There are limitations to the study based on its retrospective nature. Our determination of adverse events relied on the accuracy of information in the EMR. The doses used in this study were not standardized, and the infusion rates were at the discretion of attending physicians. Furthermore, there is a lack of pharmacokinetic data on DEX in preterm infants; therefore, our dosing was based on clinical responses. Finally, the concomitant use of OPs and BZDs with DEX made it challenging to establish whether one agent or combination of agents was responsible for adverse events.

Conclusions

For over a decade DEX has been adopted and is being used more commonly in many NICUs, providing good sedation and analgesia in preterm infants.

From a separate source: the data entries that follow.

(* ===== verification/Logbuffer.v ===== *)
(** * The log buffer of the drivers (src/bms/misc/logbuffer.c)

    A ring of lines of 256 bytes.  Writers append a line, preceded by one with the date when
    the ring starts over and after a suspend; the file shows the lines from the oldest.
    Times, the calendar and the expansion of a format are arguments. *)

From S2P Require Import Prelude GbmsText BhiDate.

Definition LOGBUFFER_ENTRY_SHIFT_MAX : Z := 20.
Definition LOGBUFFER_ENTRY_SHIFT_MIN : Z := 3.
Definition LOGBUFFER_ENTRY_SHIFT_DEFAULT : Z := 10.
Definition LOGBUFFER_ENTRY_SIZE : Z := 256.
Definition LOGBUFFER_ID_LENGTH : Z := 50.

(** [struct logbuffer]; the lock is held around each operation. *)
Record logbuffer := mk_lb {
  lb_head : Z;
  lb_tail : Z;
  lb_buffer : list Z;
  lb_id : list Z;
  lb_name : list Z;
  lb_suspend_count : Z;
}.

(** The variables of the module. *)
Record lb_module := mk_lm {
  driver_suspended_count : Z;
  log_index : Z;
  buffer_entries : Z;
  buffer_entry_mask : Z;
  buffer_entry_shift : Z;
}.

(** [local_clock] and the time of day. *)
Record lb_time := mk_lbt { local_clock : Z; real_sec : Z; real_nsec : Z }.

(** ** Text *)

Definition text_of (s : String.string) : list Z :=
  (fun c => Z.of_nat (Ascii.nat_of_ascii c)) <$> String.list_ascii_of_string s.

(** [%<n>u] and [%0<n>u] of a number of 64 bits. *)
Definition dec64 (n : Z) : list Z := digits_aux 20 n [].
Definition padded (n : nat) (c : Z) (l : list Z) : list Z := replicate (n - length l) c ++ l.

(** [%0<n>d] of an [int]. *)
Definition dec_pad (n : nat) (x : Z) : list Z := padded n 48 (print_dec x).

Definition stamp (now : lb_time) : list Z :=
  text_of "[" ++ padded 5 SPACE (dec64 (local_clock now / 1000000000)) ++ text_of "." ++
  padded 6 48 (dec64 (local_clock now mod 1000000000 / 1000)) ++ text_of "] ".

Definition utc_text `{Calendar} (now : lb_time) : list Z :=
  let tm := rtc_time64_to_tm (real_sec now) in
  stamp now ++ print_dec (s32 (tm_year tm + 1900)) ++ text_of "-" ++ dec_pad 2 (s32 (tm_mon tm + 1)) ++
  text_of "-" ++ dec_pad 2 (tm_mday tm) ++ text_of " " ++ dec_pad 2 (tm_hour tm) ++ text_of ":" ++
  dec_pad 2 (tm_min tm) ++ text_of ":" ++ dec_pad 2 (tm_sec tm) ++ text_of "." ++
  padded 9 48 (dec64 (real_nsec now)) ++ text_of " UTC".

(** [scnprintf] to [size] bytes at [off] of an object, and the string at the start of one. *)
Definition poke (off : Z) (bytes buf : list Z) : outcome (list Z) :=
  if (0 <=? off) && (off + Z.of_nat (length bytes) <=? Z.of_nat (length buf))
  then Ret (take (Z.to_nat off) buf ++ bytes ++ drop (Z.to_nat off + length bytes) buf)
  else Undef.

Definition terminated (size : Z) (text : list Z) : list Z := take (Z.to_nat (size - 1)) text ++ [0].

Fixpoint c_str (l : list Z) : outcome (list Z) :=
  match l with
  | [] => Undef
  | c :: l => if c =? 0 then Ret [] else let* s := c_str l in Ret (c :: s)
  end.

(** ** Operations *)

Section logbuffer.
Context `{Calendar}.

Definition __logbuffer_log (m : lb_module) (now : lb_time) (tmpbuffer : list Z) (record_utc : bool)
    (b : logbuffer) : outcome logbuffer :=
  let* text := if record_utc then Ret (utc_text now)
               else let* s := c_str tmpbuffer in Ret (stamp now ++ s) in
  let* buffer := poke (u32 (lb_head b * LOGBUFFER_ENTRY_SIZE)) (terminated LOGBUFFER_ENTRY_SIZE text) (lb_buffer b) in
  let head := Z.land (u32 (lb_head b + 1)) (buffer_entry_mask m) in
  let tail := if head =? lb_tail b then Z.land (u32 (lb_tail b + 1)) (buffer_entry_mask m) else lb_tail b in
  Ret (mk_lb head tail buffer (lb_id b) (lb_name b) (lb_suspend_count b)).

(** [expand]: the format with its arguments; [stack]: what [tmpbuffer] holds before. *)
Definition logbuffer_vlog (m : lb_module) (now : lb_time) (fmt : option (list Z))
    (expand : list Z -> list Z) (stack : list Z) (b : logbuffer) : outcome logbuffer :=
  let tmpbuffer := match fmt with
    | Some f => let t := terminated LOGBUFFER_ENTRY_SIZE (expand f) in t ++ drop (length t) stack
    | None => stack
    end in
  let log_both b := let* b := __logbuffer_log m now tmpbuffer true b in
                    __logbuffer_log m now tmpbuffer false b in
  if (lb_head b =? lb_tail b) || (lb_head b =? u32 (buffer_entries m - 1)) then log_both b
  else if negb (driver_suspended_count m =? lb_suspend_count b) then
    let* b := __logbuffer_log m now tmpbuffer true b in
    __logbuffer_log m now tmpbuffer false
      (mk_lb (lb_head b) (lb_tail b) (lb_buffer b) (lb_id b) (lb_name b) (driver_suspended_count m))
  else match fmt with
       | None => Ret b
       | Some _ => __logbuffer_log m now tmpbuffer false b
       end.

Definition logbuffer_log (m : lb_module) (now : lb_time) (instance : option logbuffer)
    (fmt : option (list Z)) (expand : list Z -> list Z) (stack : list Z) : outcome (option logbuffer) :=
  match instance with
  | None => Ret None
  | Some b => let* b := logbuffer_vlog m now fmt expand stack b in Ret (Some b)
  end.

Definition next_index (m : lb_module) : lb_module :=
  mk_lm (driver_suspended_count m) (u32 (log_index m + 1)) (buffer_entries m) (buffer_entry_mask m)
    (buffer_entry_shift m).

(** The format gets a number in front, and loses its end if it is too long. *)
Definition indexed_format (index : Z) (fmt : list Z) : list Z :=
  take (Z.to_nat (LOGBUFFER_ENTRY_SIZE - 1))
    (text_of "[" ++ padded 5 SPACE (dec64 index) ++ text_of "] " ++ fmt).

Definition logbuffer_indexed_vlog (m : lb_module) (now : lb_time) (fmt : list Z)
    (expand : list Z -> list Z) (stack : list Z) (b : logbuffer) : outcome (lb_module * logbuffer) :=
  let m := next_index m in
  let* b := logbuffer_vlog m now (Some (indexed_format (log_index m) fmt)) expand stack b in
  Ret (m, b).

(** What the console gets is left out. *)
Definition logbuffer_logk (m : lb_module) (now : lb_time) (instance : option logbuffer)
    (fmt : option (list Z)) (expand : list Z -> list Z) (stack : list Z)
    : outcome (lb_module * option logbuffer) :=
  match fmt, instance with
  | Some f, Some b =>
    let* r := logbuffer_indexed_vlog m now f expand stack b in Ret (r.1, Some r.2)
  | _, _ => Ret (m, instance)
  end.

(** [printed]: what the console answers. *)
Definition dev_logbuffer_logk (m : lb_module) (now : lb_time) (dev : bool) (instance : option logbuffer)
    (fmt : option (list Z)) (expand : list Z -> list Z) (stack : list Z) (printed : Z)
    : outcome (Z * lb_module * option logbuffer) :=
  match dev, instance with
  | true, Some b =>
    match fmt with
    | None => Ret (0, m, instance)
    | Some f => let* r := logbuffer_indexed_vlog m now f expand stack b in Ret (printed, r.1, Some r.2)
    end
  | _, _ => Ret (- ENODEV, m, instance)
  end.

End logbuffer.

(** The lines that are shown, from [tail]; [turns]: no more than there are entries. *)
Fixpoint show_loop (turns : nat) (m : lb_module) (tail : Z) (b : logbuffer) : outcome (list (list Z)) :=
  if tail =? lb_head b then Ret [] else
  match turns with
  | O => Undef
  | S turns =>
    let* line := c_str (drop (Z.to_nat (u32 (tail * LOGBUFFER_ENTRY_SIZE))) (lb_buffer b)) in
    let* lines := show_loop turns m (Z.land (u32 (tail + 1)) (buffer_entry_mask m)) b in
    Ret (line :: lines)
  end.

Definition logbuffer_seq_show (m : lb_module) (b : logbuffer) : outcome (list (list Z)) :=
  show_loop (Z.to_nat (buffer_entries m)) m (lb_tail b) b.

(** [instance], [buffer]: whether the allocations succeed; [misc]: the result of
    [misc_register]. *)
Definition logbuffer_register (m : lb_module) (name : list Z) (instance buffer : bool) (misc : Z)
    : Z + logbuffer :=
  if negb instance then inl (- ENOMEM) else
  if negb buffer then inl (- ENOMEM) else
  if negb (misc =? 0) then inl (- ENOMEM) else
  inr (mk_lb 0 0 (replicate (Z.to_nat (u32 (buffer_entries m * LOGBUFFER_ENTRY_SIZE))) 0)
         (take (Z.to_nat (LOGBUFFER_ID_LENGTH - 1)) name)
         (take (Z.to_nat (LOGBUFFER_ID_LENGTH - 1)) (text_of "logbuffer_" ++ name)) 0).

Definition logbuffer_suspend (m : lb_module) : lb_module :=
  mk_lm (u32 (driver_suspended_count m + 1)) (log_index m) (buffer_entries m) (buffer_entry_mask m)
    (buffer_entry_shift m).

(** [shift]: the parameter of the module. *)
Definition logbuffer_dev_init (shift : Z) : lb_module :=
  let shift := if LOGBUFFER_ENTRY_SHIFT_MAX <? shift then LOGBUFFER_ENTRY_SHIFT_MAX else shift in
  let shift := if shift <? LOGBUFFER_ENTRY_SHIFT_MIN then LOGBUFFER_ENTRY_SHIFT_MIN else shift in
  mk_lm 0 0 (u32 (Z.shiftl 1 shift)) (Z.ones shift) shift.
(** The log as it is meant: an empty message only logs the date. *)
Definition meant_log (m : lb_module) (now : lb_time) (fmt : option (list Z)) (expand : list Z -> list Z)
    (s : log_spec) : log_spec :=
  let text := match fmt with
              | Some f => [line_of (stamp now ++ upto0 (take 255 (expand f)))]
              | None => []
              end in
  let dated := sp_lines s ++ line_of (utc_text now) :: text in
  if starts_over (buffer_entries m) s then mk_spec dated (sp_seen s)
  else if negb (driver_suspended_count m =? sp_seen s) then mk_spec dated (driver_suspended_count m)
  else mk_spec (sp_lines s ++ text) (sp_seen s).

Definition meant_step (e : lb_event) (m : lb_module) (s : log_spec) : lb_module * log_spec :=
  match e with
  | LbLog now fmt expand _ => (m, meant_log m now fmt expand s)
  | LbLogk now fmt expand _ =>
    (next_index m, meant_log m now (Some (indexed_format (log_index (next_index m)) fmt)) expand s)
  | LbSuspend => (logbuffer_suspend m, s)
  end.

Fixpoint meant_run (es : list lb_event) (m : lb_module) (s : log_spec) : lb_module * log_spec :=
  match es with
  | [] => (m, s)
  | e :: es => let '(m, s) := meant_step e m s in meant_run es m s
  end.

(** The message is not empty. *)
Definition has_text (e : lb_event) : Prop :=
  match e with LbLog _ None _ _ => False | _ => True end.

Lemma step_as_meant e m s : has_text e -> spec_step e m s = meant_step e m s.
Proof. by destruct e as [now [f|] expand stack|now f expand stack|]. Qed.

Lemma run_as_meant es : forall m s, Forall has_text es -> spec_run es m s = meant_run es m s.
Proof.
  induction es as [|e es IH]; intros m s Ht; [done|]. apply Forall_cons in Ht as [He Ht].
  cbn [spec_run meant_run]. rewrite (step_as_meant e m s He). destruct (meant_step e m s). by apply IH.
Qed.

(** The stack is only read for a message without a format, and ends somewhere then. *)
Definition stack_ok (e : lb_event) : Prop :=
  match e with LbLog _ None _ stack => 0 ∈ stack | _ => True end.

Definition implements (m : lb_module) (b : logbuffer) (s : log_spec) : Prop :=
  module_ok m /\ lb_rep m b (sp_lines s) /\ lb_suspend_count b = sp_seen s.

Lemma tmpbuffer_text f (expand : list Z -> list Z) (stack : list Z) :
  let t := terminated LOGBUFFER_ENTRY_SIZE (expand f) in
  0 ∈ t ++ drop (length t) stack /\ upto0 (t ++ drop (length t) stack) = upto0 (take 255 (expand f)).
Proof.
  intros t. change t with (take 255 (expand f) ++ [0]). rewrite <- app_assoc. cbn [app].
  split; [set_solver|apply upto0_app].
Qed.

Lemma log_message m now fmt expand stack b log :
  module_ok m -> lb_rep m b log -> stack_ok (LbLog now fmt expand stack) ->
  let tmp := match fmt with
    | Some f => let t := terminated LOGBUFFER_ENTRY_SIZE (expand f) in t ++ drop (length t) stack
    | None => stack
    end in
  exists b', __logbuffer_log m now tmp false b = Ret b' /\ lb_rep m b' (log ++ [message now fmt expand stack]) /\
    lb_suspend_count b' = lb_suspend_count b.
Proof.
  intros Hm Hb Hs tmp.
  assert (Htmp : 0 ∈ tmp /\ message now fmt expand stack = line_of (stamp now ++ upto0 tmp)).
  { subst tmp. unfold message. destruct fmt as [f|]; [|done].
    destruct (tmpbuffer_text f expand stack) as [Hin ->]. done. }
  destruct Htmp as [Hin ->].
  destruct (log_one m now tmp false b log Hm Hb (fun _ => Hin)) as (b' & Hr & Hb' & Hc & _).
  by exists b'.
Qed.

Lemma vlog_ok m now fmt expand stack b s :
  implements m b s -> stack_ok (LbLog now fmt expand stack) ->
  exists b', logbuffer_vlog m now fmt expand stack b = Ret b' /\
    implements m b' (spec_log m now fmt expand stack s).
Proof.
  intros (Hm & Hb & Hc) Hs. pose proof (entries_range m Hm).
  unfold logbuffer_vlog, spec_log, starts_over.
  rewrite (rep_empty m b _ Hm Hb), (rep_head _ _ _ Hb), (wrap_id 32 (buffer_entries m - 1)), Hc by lia.
  set (tmp := match fmt with Some _ => _ | None => _ end).
  assert (Hboth : forall b0, lb_rep m b0 (sp_lines s) ->
    exists b1 b2, __logbuffer_log m now tmp true b0 = Ret b1 /\ lb_suspend_count b1 = lb_suspend_count b0 /\
      forall c, __logbuffer_log m now tmp false (mk_lb (lb_head b1) (lb_tail b1) (lb_buffer b1) (lb_id b1) (lb_name b1) c) = Ret (b2 c) /\
      lb_rep m (b2 c) (sp_lines s ++ [line_of (utc_text now); message now fmt expand stack]) /\
      lb_suspend_count (b2 c) = c).
  { intros b0 Hb0. destruct (log_one m now tmp true b0 _ Hm Hb0) as (b1 & H1 & Hb1 & Hc1 & _); [done|].
    assert (Hset : forall c, lb_rep m (mk_lb (lb_head b1) (lb_tail b1) (lb_buffer b1) (lb_id b1) (lb_name b1) c)
      (sp_lines s ++ [line_of (utc_text now)])) by (intros c; by destruct Hb1).
    assert (Hmsg := fun c => log_message m now fmt expand stack _ _ Hm (Hset c) Hs). cbv zeta in Hmsg. fold tmp in Hmsg.
    exists b1, (fun c => match __logbuffer_log m now tmp false
      (mk_lb (lb_head b1) (lb_tail b1) (lb_buffer b1) (lb_id b1) (lb_name b1) c) with Ret b2 => b2 | _ => b1 end).
    split_and!; [done|done|]. intros c. destruct (Hmsg c) as (b2 & Hr & Hb2 & Hc2). rewrite Hr. split; [done|].
    by rewrite <- app_assoc in Hb2. }
  destruct (Hboth b Hb) as (b1 & b2 & H1 & Hc1 & H2).
  assert (Heta : b1 = mk_lb (lb_head b1) (lb_tail b1) (lb_buffer b1) (lb_id b1) (lb_name b1) (sp_seen s))
    by (rewrite <- Hc, <- Hc1; by destruct b1).
  destruct (bool_decide _ || _).
  { rewrite H1. run. rewrite Heta. destruct (H2 (sp_seen s)) as (-> & Hb2 & Hc2). by exists (b2 (sp_seen s)). }
  destruct (negb _).
  { rewrite H1. run. destruct (H2 (driver_suspended_count m)) as (-> & Hb2 & Hc2). by eexists. }
  destruct fmt as [f|]; [|by exists b].
  destruct (log_message m now (Some f) expand stack b _ Hm Hb I) as (b' & Hr & Hb' & Hc'). fold tmp in Hr.
  exists b'. split; [exact Hr|]. split_and!; [done|done|]. cbn [sp_seen]. by rewrite Hc'.
Qed.

Lemma suspend_ok m : module_ok m -> module_ok (logbuffer_suspend m).
Proof.
  intros (? & ? & ? & ?). pose proof (wrap_range 32 (driver_suspended_count m + 1)).
  split_and!; try done; cbn; unfold U32_MAX; lia.
Qed.

Lemma ring_step_ok e m b s : implements m b s -> stack_ok e ->
  exists b', lb_step e m b = Ret ((spec_step e m s).1, b') /\
    implements (spec_step e m s).1 b' (spec_step e m s).2.
Proof.
  intros Hi Hs. destruct e as [now fmt expand stack|now fmt expand stack|]; cbn [lb_step spec_step fst snd].
  - destruct (vlog_ok m now fmt expand stack b s Hi Hs) as (b' & -> & Hb). run. by exists b'.
  - assert (Hn : implements (next_index m) b s) by (destruct Hi as (? & [] & ?); by split_and!).
    unfold logbuffer_indexed_vlog.
    destruct (vlog_ok (next_index m) now (Some (indexed_format (log_index (next_index m)) fmt)) expand stack b s Hn I)
      as (b' & -> & Hb). run. by exists b'.
  - exists b. split; [done|]. destruct Hi as (? & [] & ?). split_and!; [by apply suspend_ok|by split|done].
Qed.

Lemma ring_run_ok es : forall m b s, implements m b s -> Forall stack_ok es ->
  exists b', lb_run es m b = Ret ((spec_run es m s).1, b') /\
    implements (spec_run es m s).1 b' (spec_run es m s).2.
Proof.
  induction es as [|e es IH]; intros m b s Hi Hs; cbn [lb_run spec_run]; [by exists b|].
  apply Forall_cons in Hs as [He Hs]. destruct (ring_step_ok e m b s Hi He) as (b1 & -> & Hb1). run.
  destruct (spec_step e m s) as [m1 s1]. by apply IH.
Qed.

Lemma init_ok shift : module_ok (logbuffer_dev_init shift).
Proof.
  unfold logbuffer_dev_init, LOGBUFFER_ENTRY_SHIFT_MAX, LOGBUFFER_ENTRY_SHIFT_MIN.
  set (s := if _ <? 3 then 3 else _).
  assert (Hs : 3 <= s <= 20) by (subst s; repeat case_test; lia).
  assert (2 ^ s <= 2 ^ 20) by (apply Z.pow_le_mono_r; lia).
  split_and!; cbn [buffer_entry_shift buffer_entries buffer_entry_mask driver_suspended_count]; try done; try lia.
  rewrite Z.shiftl_1_l. apply wrap_id. split; [apply Z.pow_nonneg; lia|lia].
Qed.

Lemma register_ok m name b : module_ok m -> logbuffer_register m name true true 0 = inr b ->
  implements m b (mk_spec [] 0).
Proof.
  intros Hm [= <-]. pose proof (entries_range m Hm). split_and!; [done| |done].
  split; cbn [lb_buffer lb_head lb_tail sp_lines length].
  - rewrite length_replicate. unfold LOGBUFFER_ENTRY_SIZE. rewrite wrap_id; lia.
  - by rewrite Z.mod_0_l by lia.
  - unfold oldest. rewrite Z.max_l by lia. by rewrite Z.mod_0_l by lia.
  - intros j t _. by rewrite lookup_nil.
Qed.
(** The mount effects: the history of 50 points and the simulated options
    are stored, and, the initial mode being [LIVE_SEARCH], the first fetch
    is started. *)
Definition mount `{Host} (labelNow : Z) (clock : nat -> Z) (rnd : nat -> Draws)
    (r : nat -> Q) : AppState :=
  fetchLiveValues
    (setOptionData (generateSimulatedOptions r)
       (setData (snd (generateHistoricalData initialSim 50 labelNow clock rnd))
          initialState)).

(** The simulation loop alone: the series after the ticks [ticks], each
    with its draws and its two clock readings. *)
Fixpoint simulate `{Host} (prev : list MarketDataPoint)
    (ticks : list (Draws * Z * Z)) : JS.result (list MarketDataPoint) :=
  match ticks with
  | [] => JS.Ok prev
  | (d, now, labelNow) :: ticks' =>
      match simulationUpdater d now labelNow prev with
      | JS.Throw e => JS.Throw e
      | JS.Ok newData => simulate newData ticks'
      end
  end.

(** The points that [fetchLatestDataPoint] returns during these ticks, in
    arrival order. *)
Fixpoint arrivals `{Host} (prev : list MarketDataPoint)
    (ticks : list (Draws * Z * Z)) : list MarketDataPoint :=
  match ticks with
  | [] => []
  | (d, now, labelNow) :: ticks' =>
      match fetchLatestDataPoint prev d now labelNow with
      | JS.Throw _ => []
      | JS.Ok point => point :: arrivals (drop 1 prev ++ [point]) ticks'
      end
  end.

(** ** The live path over all JavaScript numbers

    A reply of the remote side is not validated beyond the test of
    [parsedData.spotPrice]: the regular-expression fallback reads a match
    made of commas only as NaN, and [JSON.parse] reads a number beyond the
    range of the doubles as an infinity.  The code that consumes the fetched
    point, which is the updater of the live refresh and the values of the
    stat cards, is modelled here a second time, over numbers that include
    these values. *)

Module Wide.

(** A JavaScript number: a finite value, NaN, or an infinity with its sign. *)
Inductive number : Type :=
  | Num (q : Q)
  | NaN
  | Infinity (negative : bool).

(** [a + b] *)
Definition add (a b : number) : number :=
  match a, b with
  | NaN, _ => NaN
  | _, NaN => NaN
  | Num x, Num y => Num (x + y)
  | Num _, Infinity s => Infinity s
  | Infinity s, Num _ => Infinity s
  | Infinity s, Infinity s' => if Bool.eqb s s' then Infinity s else NaN
  end.

(** [a - b] *)
Definition sub (a b : number) : number :=
  match a, b with
  | NaN, _ => NaN
  | _, NaN => NaN
  | Num x, Num y => Num (x - y)
  | Num _, Infinity s => Infinity (negb s)
  | Infinity s, Num _ => Infinity s
  | Infinity s, Infinity s' => if Bool.eqb s s' then NaN else Infinity s
  end.

(** [parseFloat(x.toFixed(2))]: [toFixed] prints NaN and the infinities by
    name, and [parseFloat] reads the names back. *)
Definition toFixed2 (x : number) : number :=
  match x with
  | Num q => Num (JS.toFixed2 q)
  | NaN => NaN
  | Infinity s => Infinity s
  end.

(** A [MarketDataPoint] as the code can hold it at run time. *)
Record Point : Type := mkPoint {
  timestamp : Z;
  timeLabel : string;
  spotPrice : number;
  futurePrice : number;
  openInterest : number;
  volume : number
}.

(** [{...p, spotPrice: ..., futurePrice: ...}] of the history adjustment. *)
Definition shiftPoint (priceDiff : number) (p : Point) : Point :=
  {| timestamp := timestamp p;
     timeLabel := timeLabel p;
     spotPrice := toFixed2 (add (spotPrice p) priceDiff);
     futurePrice := toFixed2 (add (futurePrice p) priceDiff);
     openInterest := openInterest p;
     volume := volume p |}.

(** [prev.map(p => ...)] with the offset [priceDiff]. *)
Definition adjustedHistory (priceDiff : number) (prev : list Point) : list Point :=
  shiftPoint priceDiff <$> prev.

(** The characters [,] and [.]. *)
Definition comma : Ascii.ascii := Ascii.ascii_of_nat 44.
Definition point : Ascii.ascii := Ascii.ascii_of_nat 46.

(** [n.replace(/,/g, '')] *)
Fixpoint removeCommas (n : string) : string :=
  match n with
  | EmptyString => EmptyString
  | String c rest =>
      if Ascii.eqb c comma then removeCommas rest
      else String c (removeCommas rest)
  end.
(** C1 (code bug): on [[n1 (aws); n2 (gcp); n3 (aws)]], with [m] iterated
    as [aws, gcp] and both goroutines running after the loop (a valid
    schedule, the one of a single-threaded runtime), both goroutines read
    [name = "gcp"], [vms = [n2]]: the action runs twice on gcp and never on
    aws. *)
Theorem FanOut_shared_range_vars :
  valid_schedule 2 [(0, 1); (1, 1)]%nat
  /\ Permutation [0; 1]%nat (seq 0 (List.length (collate [n1; n2; n3] [])))
  /\ FanOut R_aws_gcp [n1; n2; n3] [0; 1]%nat [(0, 1); (1, 1)]%nat
       (logged2 succeed2) []
     = (None, [(pgcp, [n2]); (pgcp, [n2])]).
Proof.
  split; [exact valid_schedule_after_loop2|].
  split; [apply Permutation_refl | reflexivity].
Qed.

(** With every goroutine reading its own iteration, the action runs once
    per provider on its sub-list. *)
Lemma FanOut_own_iteration :
  FanOut R_aws_gcp [n1; n2; n3] [0; 1]%nat (own_iteration 2) (logged2 succeed2) []
  = (None, [(paws, [n1; n3]); (pgcp, [n2])]).
Proof. reflexivity. Qed.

This is a report of its use in extremely PTNBs, which was overall well tolerated with significant clinical effects. We recommend a starting dose of 0.2 to 0.4 mcg/kg, no loading dose, titrate as needed, until reaching N-PASS score of 0 to 2. For infants weighing less than 1 kg, the maximum dose was 1.2 mcg/kg. For infants on a DEX infusion for less than 5 days, on doses of 0.2 to 0.3 mcg/kg, weaning off the drip appears safe. For infants on larger doses of DEX, a possible weaning strategy is weaning by 0.1 mcg/kg every 12 to 24 hours. Further prospective studies are needed to evaluate the acute pharmacodynamic effects of DEX, and additional data are needed to demonstrate long-term neurodevelopmental outcomes of DEX use as an adjunct or substitute to other analgesic and sedative medications.